Etappe 4: Marsalforn -Qala/Mgarr 

Und da ist schon der letzte Tag der Umrundung angebrochen. Die letzte Etappe ist konditionell anspruchsvoll und sollte nicht bei Regen gegangen werden, da über große Strecken der Untergrund nicht felsig, sondern erdig ist. 

Orte, um während der Tour zu entspannen,  gibt es viele – etwa die Ramla Bay mit ihrem goldbraunen Sandstrand oder die Dahlet Qorrot-Bucht, wo Fischerboote in bunt gestrichenen und in Fels gehauenen Garagen festgemacht sind. Es geht  landeinwärts, vorbei an terrassenartig angelegten Feldern und Straßen, die von kleinen Steinmauern gesäumt sind. 
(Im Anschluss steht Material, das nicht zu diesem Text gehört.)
(** * Product-trace service (app.py): a shallow embedding and its properties

    The Flask application registers manufactured products under a generated
    trace identifier, renders a QR image for each one and logs every public
    lookup.  The embedding follows app.py function by function:

    - Python [str] values are [string]s of ASCII characters, Python [int]s
      are [Z] (or [N] where the source cannot produce a negative number);
    - the SQLite database behind SQLAlchemy is a pair of row lists, with the
      column constraints declared on the two models checked at commit time;
    - the clock, the random source and the outcome of every write to disk
      are read from an environment, indexed by counters kept in the world,
      so that a handler is a function from worlds to worlds;
    - an exception is the left injection of the handler monad; the world
      that was reached when it was raised is kept, as a committed
      transaction is in the source. *)

From Stdlib Require Import ZArith NArith Arith Lia List String Ascii Bool Permutation.
Import ListNotations.
Local Open Scope string_scope.

(** ** Python text primitives *)

Module Py.
Record config : Type := Config {
  global_level : LogLevel;
  module_settings : gmap string LogLevel;
  use_colors : bool;
  log_to_file : bool;
  log_dir : string;
  max_file_size_mb : Z;
  backup_count : Z;
  timestamp_format : string
}.

Definition DEFAULT_CONFIG : config :=
  Config INFO ∅ true false "logs" 10 5 "%H:%M:%S".

(** The handlers [_get_logger] attaches. *)
Inductive handler : Type :=
  | StreamHandler (datefmt : string) (use_colors : bool)
  | RotatingFileHandler (log_dir file_name : string) (maxBytes backupCount : Z).

Record t : Type := Make {
  cfg : config;
  enabled : bool;
  loggers : gset string;                   (* the keys of self.loggers *)
  handlers : gmap string (list handler)    (* logging: handlers per module *)
}.

(** [LayerForgeLogger()] with no [LAYERFORGE_*] variable in the
    environment. *)
Definition new : t := Make DEFAULT_CONFIG true ∅ ∅.

Definition set_cfg (c : config) (lg : t) : t :=
  Make c (enabled lg) (loggers lg) (handlers lg).

(** The argument of [configure]: the keys present in the dictionary. *)
Record config_update : Type := ConfigUpdate {
  u_global_level : option LogLevel;
  u_use_colors : option bool;
  u_log_to_file : option bool;
  u_log_dir : option string;
  u_max_file_size_mb : option Z;
  u_backup_count : option Z;
  u_timestamp_format : option string
}.

(** [self.config.update(config)]. *)
Definition update (u : config_update) (c : config) : config :=
  Config (default (global_level c) (u_global_level u))
         (module_settings c)
         (default (use_colors c) (u_use_colors u))
         (default (log_to_file c) (u_log_to_file u))
         (default (log_dir c) (u_log_dir u))
         (default (max_file_size_mb c) (u_max_file_size_mb u))
         (default (backup_count c) (u_backup_count u))
         (default (timestamp_format c) (u_timestamp_format u)).

Definition set_log_to_file (b : bool) (c : config) : config :=
  Config (global_level c) (module_settings c) (use_colors c) b (log_dir c)
         (max_file_size_mb c) (backup_count c) (timestamp_format c).

Definition set_log_dir (d : string) (c : config) : config :=
  Config (global_level c) (module_settings c) (use_colors c) (log_to_file c) d
         (max_file_size_mb c) (backup_count c) (timestamp_format c).

(** [configure]; [makedirs] tells whether [os.makedirs(dir, exist_ok=True)]
    succeeds. *)
Definition configure (makedirs : string → bool) (u : config_update) (lg : t) : t :=
  let c := update u (cfg lg) in
  if log_to_file c && negb (String.eqb (log_dir c) "") then
    if makedirs (log_dir c) then set_cfg c lg
    else set_cfg (set_log_to_file false c) lg
  else set_cfg c lg.

Definition set_enabled (b : bool) (lg : t) : t :=
  Make (cfg lg) b (loggers lg) (handlers lg).

Definition set_global_level (level : LogLevel) (lg : t) : t :=
  let c := cfg lg in
  set_cfg (Config level (module_settings c) (use_colors c) (log_to_file c)
             (log_dir c) (max_file_size_mb c) (backup_count c)
             (timestamp_format c)) lg.

Definition set_module_level (mdl : string) (level : LogLevel) (lg : t) : t :=
  let c := cfg lg in
  set_cfg (Config (global_level c) (<[mdl := level]> (module_settings c))
             (use_colors c) (log_to_file c) (log_dir c) (max_file_size_mb c)
             (backup_count c) (timestamp_format c)) lg.

Definition is_level_enabled (lg : t) (mdl : string) (level : LogLevel) : bool :=
  if negb (enabled lg) then false
  else
    let effective_level :=
      default (global_level (cfg lg)) (module_settings (cfg lg) !! mdl) in
    if decide (effective_level = NONE) then false
    else level_value level >=? level_value effective_level.

(** [_get_logger]: the handlers of the module's logger after the call.  A
    module found in [self.loggers] is returned as it is; otherwise a console
    handler, and a file handler when [log_to_file] is on, are added to the
    ones the [logging] logger of that name already has.
    [can_open log_dir file_name] tells whether [RotatingFileHandler(...)]
    can open the log file.  When it cannot, the constructor raises (the
    result [None]): the console handler is attached by then, the file
    handler is not, and the module is not entered in [self.loggers]. *)
Definition _get_logger (can_open : string → string → bool) (mdl : string)
    (lg : t) : option (list handler) * t :=
  let attached := default [] (handlers lg !! mdl) in
  if decide (mdl ∈ loggers lg) then (Some attached, lg)
  else
    let c := cfg lg in
    let console := StreamHandler (timestamp_format c) (use_colors c) in
    let with_console := attached ++ [console] in
    if log_to_file c then
      let file_name := "layerforge_" +:+ mdl +:+ ".log" in
      if can_open (log_dir c) file_name then
        let hs :=
          with_console
          ++ [RotatingFileHandler (log_dir c) file_name
                (max_file_size_mb c * 1024 * 1024) (backup_count c)] in
        (Some hs,
         Make c (enabled lg) ({[mdl]} ∪ loggers lg) (<[mdl := hs]> (handlers lg)))
      else
        (None,
         Make c (enabled lg) (loggers lg) (<[mdl := with_console]> (handlers lg)))
    else
      (Some with_console,
       Make c (enabled lg) ({[mdl]} ∪ loggers lg)
         (<[mdl := with_console]> (handlers lg))).

(** One record handed to one handler. *)
Record emission : Type := Emission {
  to : handler;
  levelno : Z;
  message : string;
  exc_info : bool
}.

(** [" ".join(str(arg) for arg in args)]. *)
Definition join_args (args : list string) : string := String.concat " " args.

(** [log]: the records written by the call, or [None] when [_get_logger]
    raises. *)
Definition log (can_open : string → string → bool) (mdl : string)
    (level : LogLevel) (args : list string) (with_exc : bool) (lg : t)
    : option (list emission) * t :=
  if negb (is_level_enabled lg mdl level) then (Some [], lg)
  else
    match _get_logger can_open mdl lg with
    | (Some hs, lg') =>
        (Some (map (fun h => Emission h (LEVEL_MAP level) (join_args args) with_exc)
                 hs),
         lg')
    | (None, lg') => (None, lg')
    end.

Definition debug can_open (mdl : string) (args : list string) :=
  log can_open mdl DEBUG args false.
Definition info can_open (mdl : string) (args : list string) :=
  log can_open mdl INFO args false.
Definition warn can_open (mdl : string) (args : list string) :=
  log can_open mdl WARN args false.
Definition error can_open (mdl : string) (args : list string) :=
  log can_open mdl ERROR args false.
Definition exception can_open (mdl : string) (args : list string) :=
  log can_open mdl ERROR args true.

(** [set_debug]. *)
Definition set_debug (on : bool) (lg : t) : t :=
  if on then set_global_level DEBUG lg else set_global_level INFO lg.

(** [set_file_logging]; the result is [None] when [os.makedirs] raises,
    which happens after the configuration was written and before
    [self.loggers] is reset. *)
Definition set_file_logging (makedirs : string → bool) (on : bool)
    (dir : option string) (lg : t) : option unit * t :=
  let lg1 := set_cfg (set_log_to_file on (cfg lg)) lg in
  match dir with
  | Some d =>
      if negb (String.eqb d "") then
        let lg2 := set_cfg (set_log_dir d (cfg lg1)) lg1 in
        if makedirs d then
          (Some tt, Make (cfg lg2) (enabled lg2) ∅ (handlers lg2))
        else (None, lg2)
      else (Some tt, Make (cfg lg1) (enabled lg1) ∅ (handlers lg1))
  | None => (Some tt, Make (cfg lg1) (enabled lg1) ∅ (handlers lg1))
  end.

(** *** [ColoredFormatter] *)

(** [logging.getLevelName] on the numbers [LEVEL_MAP] produces. *)
Definition levelname (l : LogLevel) : string :=
  match l with
  | DEBUG => "DEBUG"
  | INFO => "INFO"
  | WARN => "WARNING"
  | ERROR => "ERROR"
  | NONE => "Level 51"
  end.

(** [hasattr(LogLevel, levelname)] followed by [getattr]: the member of
    that name (no other attribute of the class is a key of [COLORS]). *)
Definition member (name : string) : option LogLevel :=
  if String.eqb name "DEBUG" then Some DEBUG
  else if String.eqb name "INFO" then Some INFO
  else if String.eqb name "WARN" then Some WARN
  else if String.eqb name "ERROR" then Some ERROR
  else if String.eqb name "NONE" then Some NONE
  else None.

Definition ESC : string := String "027"%char EmptyString.

(** [COLORS]; [NONE] is not a key. *)
Definition COLORS (l : LogLevel) : option string :=
  match l with
  | DEBUG => Some (ESC +:+ "[90m")
  | INFO => Some (ESC +:+ "[94m")
  | WARN => Some (ESC +:+ "[93m")
  | ERROR => Some (ESC +:+ "[91m")
  | NONE => None
  end.

Definition RESET : string := ESC +:+ "[0m".

(** What [format] reads from a record; [asctime] is [formatTime(record)]
    and [exc_text] is [formatException(record.exc_info)] when there is
    one. *)
Record log_record : Type := LogRecord {
  asctime : string;
  name : string;
  r_levelname : string;
  r_message : string;
  exc_text : option string
}.

Definition format (colors : bool) (r : log_record) : string :=
  let msg :=
    match exc_text r with
    | Some e => r_message r +:+ (String "010"%char EmptyString) +:+ e
    | None => r_message r
    end in
  let prefix :=
    "[" +:+ asctime r +:+ "] [" +:+ name r +:+ "] [" +:+ r_levelname r +:+ "]" in
  let prefix' :=
    if colors then
      match member (r_levelname r) with
      | Some level_enum =>
          match COLORS level_enum with
          | Some col => ESC +:+ "[1m" +:+ col +:+ prefix +:+ RESET
          | None => prefix
          end
      | None => prefix
      end
    else prefix in
  prefix' +:+ " " +:+ msg.

(** The record [logging] builds for a call of [log] on module [mdl]. *)
Definition record_of (mdl : string) (level : LogLevel) (time msg : string)
    (exc : option string) : log_record :=
  LogRecord time ("layerforge." +:+ mdl) (levelname level) msg exc.
(** Loop rule: an invariant of the heap that every run of the body keeps,
    whether it returns or raises, holds after the loop. *)
Lemma for_each_invariant {A : Type} (I : heap -> Prop) (l : list A) (body : A -> py unit) :
  (forall a h, In a l -> I h -> I (snd (body a h))) ->
  forall h, I h -> I (snd (for_each l body h)).
Proof.
  induction l as [|a l IH]; intros Hbody h Hh; cbn [for_each]; [exact Hh|].
  unfold pbind. specialize (Hbody a h (or_introl eq_refl) Hh) as Ha.
  destruct (body a h) as [[[]|e] h1]; cbn [snd] in *; [|exact Ha].
  apply IH; [|exact Ha]. intros b h2 Hb. apply Hbody. right. exact Hb.
Qed.

(** Loop rule: if from the invariant every run of the body returns, keeps
    the invariant, establishes [P] for its element and keeps [P] for all
    others, then the loop returns and [P] holds for every element. *)
Lemma for_each_returns {A : Type} (I : heap -> Prop) (P : A -> heap -> Prop)
    (l : list A) (body : A -> py unit) :
  (forall a h, In a l -> I h ->
     exists h', body a h = (Ok tt, h') /\ I h' /\ P a h' /\
                forall b, P b h -> P b h') ->
  forall h, I h ->
    exists h', for_each l body h = (Ok tt, h') /\ I h' /\
               (forall a, In a l -> P a h') /\
               forall b, P b h -> P b h'.
Proof.
  induction l as [|a l IH]; intros Hbody h Hh; cbn [for_each].
  - exists h. repeat split; auto. contradiction.
  - destruct (Hbody a h (or_introl eq_refl) Hh) as (h1 & Hrun & Hh1 & Pa & Pkeep).
    destruct (IH (fun b h2 Hb => Hbody b h2 (or_intror Hb)) h1 Hh1)
      as (h2 & Hloop & Hh2 & Pall & Pkeep2).
    exists h2. unfold pbind. rewrite Hrun. repeat split; auto.
    intros b [Hb|Hb]; [subst b; apply Pkeep2; exact Pa | apply Pall; exact Hb].
Qed.

(** Running the heap primitives. *)
Lemma run_bind_ok {A B : Type} (c : py A) (k : A -> py B) h a h1 :
  c h = (Ok a, h1) -> pbind c k h = k a h1.
Proof. intros H. unfold pbind. rewrite H. reflexivity. Qed.

Lemma run_bind_raise {A B : Type} (c : py A) (k : A -> py B) h e h1 :
  c h = (Raise e, h1) -> pbind c k h = (Raise e, h1).
Proof. intros H. unfold pbind. rewrite H. reflexivity. Qed.

Lemma get_chroma_ok h r c :
  nth_error (chromas h) r = Some c -> get_chroma r h = (Ok c, h).
Proof. intros H. unfold get_chroma. rewrite H. reflexivity. Qed.

Lemma get_frame_ok h r f :
  nth_error (frames h) r = Some f -> get_frame r h = (Ok f, h).
Proof. intros H. unfold get_frame. rewrite H. reflexivity. Qed.

Lemma get_dict_ok h r entries :
  nth_error (dicts h) r = Some entries -> get_dict r h = (Ok entries, h).
Proof. intros H. unfold get_dict. rewrite H. reflexivity. Qed.

Lemma dict_getitem_ok h d entries k r :
  nth_error (dicts h) d = Some entries -> dict_get entries k = Some r ->
  dict_getitem d k h = (Ok r, h).
Proof.
  intros Hd Hk. unfold dict_getitem.
  rewrite (run_bind_ok _ _ _ _ _ (get_dict_ok _ _ _ Hd)). rewrite Hk. reflexivity.
Qed.

Lemma dict_setitem_ok h d entries k v :
  nth_error (dicts h) d = Some entries ->
  dict_setitem d k v h
  = (Ok tt, mk_heap (chromas h) (frames h) (update (dicts h) d (dict_set entries k v))).
Proof.
  intros Hd. unfold dict_setitem.
  rewrite (run_bind_ok _ _ _ _ _ (get_dict_ok _ _ _ Hd)). reflexivity.
Qed.

(** Storing under a key the object it already holds changes nothing. *)
Lemma dict_setitem_same h d entries k r :
  nth_error (dicts h) d = Some entries -> dict_get entries k = Some r ->
  dict_setitem d k r h = (Ok tt, mk_heap (chromas h) (frames h) (dicts h)).
Proof.
  intros Hd Hk. rewrite (dict_setitem_ok _ _ _ _ _ Hd).
  rewrite (dict_set_same _ _ _ Hk), (update_same _ _ _ Hd). reflexivity.
Qed.

(** ** Interval assignment *)

Lemma nth_error_snoc {A : Type} (l : list A) (a : A) :
  nth_error (l ++ [a]) (length l) = Some a.
Proof.
  rewrite nth_error_app2 by lia. rewrite Nat.sub_diag. reflexivity.
Qed.

Lemma update_snoc {A : Type} (l : list A) (a b : A) :
  update (l ++ [a]) (length l) b = l ++ [b].
Proof.
  induction l as [|c l IH]; cbn [app length update]; [reflexivity|].
  rewrite IH. reflexivity.
Qed.

Lemma nth_error_app_some {A : Type} (l l' : list A) r a :
  nth_error l r = Some a -> nth_error (l ++ l') r = Some a.
Proof.
  intros H. rewrite nth_error_app1; [exact H|].
  apply nth_error_Some. congruence.
Qed.

(** What [peak_finder] builds: a new dictionary, after the existing ones,
    whose keys are the intervals and whose tables, new as well, hold the
    peaks strictly inside their interval. *)
Lemma peak_finder_spec (h : heap) (data : nat) (intervals : list interval)
    (c : chroma) (pre : list peak) :
  nth_error (chromas h) data = Some c ->
  pre_peak_data (channel c) = Ok pre ->
  exists fs entries,
    peak_finder data intervals h
    = (Ok (length (dicts h)),
       mk_heap (chromas h) (frames h ++ fs) (dicts h ++ [entries])) /\
    (forall k, In k (keys entries) <-> In k intervals) /\
    (forall k r, dict_get entries k = Some r ->
       nth_error (frames h ++ fs) r
       = Some (mk_peaks (filter (in_interval k) pre) no_extra)).
Proof.
  intros Hc Hpre. unfold peak_finder.
  set (d := length (dicts h)).
  set (body := fun iv : interval =>
         r <~ new_frame (mk_peaks (filter (in_interval iv) pre) no_extra) ;;
         dict_setitem d iv r).
  set (I := fun h2 : heap =>
         chromas h2 = chromas h /\
         exists fs entries,
           frames h2 = frames h ++ fs /\ dicts h2 = dicts h ++ [entries] /\
           (forall k, In k (keys entries) -> In k intervals) /\
           (forall k r, dict_get entries k = Some r ->
              nth_error (frames h ++ fs) r
              = Some (mk_peaks (filter (in_interval k) pre) no_extra))).
  set (P := fun (iv : interval) (h2 : heap) =>
         exists entries, nth_error (dicts h2) d = Some entries /\ In iv (keys entries)).
  assert (Hstep : forall a h2, In a intervals -> I h2 ->
            exists h', body a h2 = (Ok tt, h') /\ I h' /\ P a h' /\
                       forall b, P b h2 -> P b h').
  { intros iv h2 Hiv (Hch & fs & entries & Hfr & Hd & Hkeys & Htab).
    assert (Hnth : nth_error (dicts h2) d = Some entries)
      by (rewrite Hd; apply nth_error_snoc).
    eexists. split.
    - unfold body. erewrite run_bind_ok by (unfold new_frame; reflexivity).
      erewrite dict_setitem_ok by exact Hnth. cbn [chromas frames dicts].
      rewrite Hd. unfold d. rewrite update_snoc. reflexivity.
    - split; [|split].
      + split; [exact Hch|].
        exists (fs ++ [mk_peaks (filter (in_interval iv) pre) no_extra]),
               (dict_set entries iv (length (frames h2))).
        cbn [chromas frames dicts]. rewrite Hfr, app_assoc.
        split; [reflexivity|]. split; [reflexivity|]. split.
        * intros k Hk. apply keys_dict_set in Hk. destruct Hk as [->|Hk]; auto.
        * intros k r Hget. destruct (interval_eq_dec iv k) as [->|Hne].
          -- rewrite dict_get_set_same in Hget. injection Hget as <-.
             rewrite <- Hfr. apply nth_error_snoc.
          -- rewrite dict_get_set_other in Hget by exact Hne.
             apply nth_error_app_some. apply Htab. exact Hget.
      + unfold P. cbn [dicts]. unfold d. rewrite nth_error_snoc.
        eexists. split; [reflexivity|]. apply keys_dict_set. left. reflexivity.
      + intros b (entries' & Hb & Hin). unfold P. cbn [dicts].
        rewrite Hnth in Hb. injection Hb as <-.
        unfold d. rewrite nth_error_snoc.
        eexists. split; [reflexivity|]. apply keys_dict_set. right. exact Hin. }
  set (h1 := mk_heap (chromas h) (frames h) (dicts h ++ [[]])).
  assert (Hh1 : I h1).
  { split; [reflexivity|]. exists [], []. cbn [frames dicts].
    rewrite app_nil_r. repeat split; try reflexivity.
    - intros k Hk. contradiction.
    - intros k r Hget. discriminate. }
  destruct (for_each_returns I P intervals body Hstep h1 Hh1)
    as (h2 & Hloop & (Hch & fs & entries & Hfr & Hd & Hkeys & Htab) & Pall & _).
  exists fs, entries. split; [|split].
  - rewrite (run_bind_ok _ _ _ _ _ (get_chroma_ok _ _ _ Hc)).
    erewrite run_bind_ok by (unfold lift; rewrite Hpre; reflexivity).
    erewrite run_bind_ok by (unfold new_dict; reflexivity).
    fold d. fold h1. fold body.
    rewrite (run_bind_ok _ _ _ _ _ Hloop). unfold ret.
    destruct h2 as [ch2 fr2 di2]. cbn [chromas frames dicts] in *. subst. reflexivity.
  - intros k. split; [apply Hkeys|]. intros Hk.
    destruct (Pall k Hk) as (entries' & Hn & Hin).
    rewrite Hd in Hn. unfold d in Hn. rewrite nth_error_snoc in Hn.
    injection Hn as <-. exact Hin.
  - exact Htab.
Qed.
Dahinter  spenden Feigenkakteen Schatten, und Bäume tragen Orangen, Zitronen oder Oliven

Es bietet sich an, die letzte Nacht in Qala zu verbringen – einer 2.300-Einwohner-Gemeinde mit pittoresker Kirche und geselligen Bars – und am nächsten Morgen die letzten Kilometer nach Mġarr zu Fuß zurückzulegen, wo die Schnellfähre Besucher vollbepackt mit Erinnerungen  stündlich zurück nach Malta bringt.